The digital world is a network of information too complicated for Canadians to make sense of efficiently, believes SSHRC-funded researcher Susan Brown. She and her research team want to improve how people in general, and humanities scholars in particular, can filter and make sense of online data.
They plan to do so by making the web smarter.
“The world of linked data continues to grow,” said Brown, “and inserting into it the kind of nuance that humanities scholars require would be a big win in terms of how our future knowledge landscape works.”
Brown, Canada Research Chair in Collaborative Digital Scholarship at the University of Guelph, aims, with the help of other academics and regular internet users, to enhance the way people can find and use information online. She and her team will be using the “Semantic Web,” an extension of the World Wide Web that makes disclosing and understanding data much easier.
Brown has found that the best way to engage and encourage humanities scholars to participate in the Semantic Web is by ensuring that links that are meaningful to them, and the sources of links or annotations, are clear.

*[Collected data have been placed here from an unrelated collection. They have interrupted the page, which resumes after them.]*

Lemma close_by_state_witness :
  exists c', close demo_env (run_callback demo_env) 1000 (conn_queued kOpen 2 false []) = Ok (tt, c')
    /\ ops_ c' = kClosing /\ log_ c' = [].
Proof.
  destruct (close_by_state demo_env (conn_queued kOpen 2 false []) 1000) as (c' & E & _ & Hs & _ & Hl & _).
  - apply conn_queued_ok; [lia|discriminate|cbn; lia|constructor].
  - lia.
  - exists c'. split; [exact E|]. split; [exact Hs|exact Hl].
Defined.

Lemma deadlines_exact_witness :
  let env := Demo.env_with Demo.echo_callbacks 5000999999 [] 0 in
  is_handshake_timed_out env (Demo.conn_with kHandshaking []) = false
  /\ (is_close_timed_out env (Demo.conn_with kClosing []) = true <-> kClosing = kClosing /\ 5001000000 <= 5000999999 - 0).
Proof.
  cbn zeta. split; [vm_compute; reflexivity|].
  apply (deadlines_exact (Demo.env_with Demo.echo_callbacks 5000999999 [] 0) (Demo.conn_with kClosing []));
    split; vm_compute; first [discriminate|reflexivity].
Defined.

Lemma ping_answered_witness :
  exists c', parse_frames demo_env (run_callback demo_env)
      (conn_queued kOpen 3 false (wire_frame kPing (Some demo_key) [1; 2; 3])) = Ok (tt, c')
    /\ tx_list c' = [7; 7; 7; 0x8A; 3; 1; 2; 3].
Proof.
  destruct (ping_answered demo_env (conn_queued kOpen 3 false (wire_frame kPing (Some demo_key) [1; 2; 3]))
    (Some demo_key) [1; 2; 3]) as (c' & E & _ & _ & _ & Ht & _).
  - apply conn_queued_ok; [lia|discriminate|vm_compute; lia|by_decide].
  - reflexivity.
  - by_decide.
  - split; [reflexivity|by_decide].
  - vm_compute. reflexivity.
  - rewrite conn_queued_list by lia. vm_compute. discriminate.
  - exists c'. split; [exact E|]. etrans; [exact Ht|]. rewrite conn_queued_list by lia. vm_compute. reflexivity.
Defined.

The existing infrastructure of available technology wasn’t up to supporting Brown’s research, so she and her team developed their own.
“What is needed for this is essentially new infrastructure, and I'm very excited about two tools that we've produced towards this,” said Brown.
The first tool is an in-browser editor that lets scholars and users create and link various data in a way that is more refined, detailed and easier to use than what is currently possible on the web. The second is a program that is able to automatically read, identify and link text together, such as mentions of specific people, places, texts and organizations.
Brown will be studying whether tools like these can enhance the quality and efficiency of online humanities scholarship by letting researchers connect their work, and use automatically linked data, to produce new forms of knowledge.
Brown’s research will create new ways of generating knowledge and open up new sources of online content for Canadians, empowering both researchers and the public to use the web better.